Different enrichment procedures for recovery of Listeria monocytogenes from raw chicken samples can affect the results of detection (by chromogenic plating or real-time PCR) and lineage or strain identification.

This study aimed to evaluate the effect of different enrichment procedures on the detection of Listeria monocytogenes in food, by a comparison of subculture onto chromogenic agar with real-time PCR. Two different culture media, the primary and secondary enrichment broths of the U.S. Food Safety and Inspection Service (FSIS) method used for PCR detection of L. monocytogenes, were compared for the primary enrichment of retail ground chicken samples.
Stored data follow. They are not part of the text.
Lemma before_summary_edges c e addr cache :
  ee_edges (hc_out (before_summary c e addr cache)) =
  if transfer_taken c addr then ee_edges (hc_out c) ++ [transfer_edge (hc_prev_pc c) addr (hc_sequence c)]
  else ee_edges (hc_out c).
Proof.
  cbn. unfold pcs_out, execution_out, transfer_out.
  by destruct (transfer_taken c addr), (in_image env addr && _), (hk_record_pcs env && _ && _).
Qed.

Lemma before_summary_execution c e addr cache :
  ee_execution (hc_out (before_summary c e addr cache)) =
  if in_image env addr then
    if zlen (ee_execution (hc_out c)) <? hk_execution_cap env
    then ee_execution (hc_out c) ++ [{| pt_pc := addr; pt_sequence := hc_sequence c;
           pt_run_id := hk_run_id env; pt_seed := hk_seed env |}]
    else ee_execution (hc_out c)
  else ee_execution (hc_out c).
Proof.
  cbn. unfold pcs_out. assert (ee_execution (transfer_out c e addr (hc_sequence c)) = ee_execution (hc_out c)) as Hx
    by (unfold transfer_out; by destruct (transfer_taken c addr)).
  unfold execution_out. rewrite Hx.
  destruct (in_image env addr), (zlen (ee_execution (hc_out c)) <? hk_execution_cap env);
    cbn [andb]; destruct (hk_record_pcs env && _ && _); cbn; by rewrite ?Hx.
Qed.

Lemma before_summary_pcs c e addr cache :
  ee_exec_pcs (hc_out (before_summary c e addr cache)) =
  if hk_record_pcs env && hook_in_function env addr &&
     (Z.of_nat (size (ee_exec_pcs (hc_out c))) <? hk_edge_cap env)
  then {[addr]} ∪ ee_exec_pcs (hc_out c) else ee_exec_pcs (hc_out c).
Proof.
  cbn. set (out := execution_out _ _ _). assert (ee_exec_pcs out = ee_exec_pcs (hc_out c)) as Hx.
  { unfold out, execution_out, transfer_out. by destruct (_ && _), (transfer_taken c addr). }
  unfold pcs_out. rewrite Hx. destruct (_ && _); cbn; by rewrite Hx.
Qed.

Lemma image_points_snoc l addr size :
  image_points (l ++ [(addr, size)]) =
  image_points l ++ (if in_image env addr then [(addr, hk_run_id env, hk_seed env)] else []).
Proof.
  unfold image_points. rewrite filter_app, map_app. f_equal. rewrite filter_cons. cbn [fst].
  by destruct (in_image env addr).
Qed.

Lemma function_pcs_snoc l addr size :
  function_pcs (l ++ [(addr, size)]) =
  function_pcs l ∪ (if hook_in_function env addr then {[addr]} else ∅).
Proof.
  unfold function_pcs. rewrite filter_app, map_app, list_to_set_app_L. f_equal.
  rewrite filter_cons. cbn [fst]. destruct (hook_in_function env addr); cbn; set_solver.
Qed.

Lemma subseteq_grow (a b c d : gset Z) : a ⊆ b ∪ c -> a ⊆ b ∪ (c ∪ d).
Proof. set_solver. Qed.

Lemma subseteq_insert (a b c : gset Z) x : a ⊆ b ∪ c -> {[x]} ∪ a ⊆ b ∪ (c ∪ {[x]}).
Proof. set_solver. Qed.

Lemma union_insert (b c : gset Z) x : {[x]} ∪ (b ∪ c) = b ∪ (c ∪ {[x]}).
Proof. set_solver. Qed.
L. monocytogenes was detected after the completion of each enrichment procedure in 63% (complete FSIS procedure) and 60% (plain FSIS secondary enrichment broth incubated for 48 h) of the samples by both culture and PCR, whereas a combination of the results for the two enrichment procedures revealed 86% of the samples to be positive. Most of the samples analyzed contained a mixture of lineage I and II strains, and their ratio varied for each enrichment procedure. This mixture could have a significant effect on the result of detection of L. monocytogenes for each individual sample, explaining the increase in positive samples when the results of the two enrichment procedures were combined. The use of different isolation procedures can affect the specific samples identified as positive and the specific strains isolated.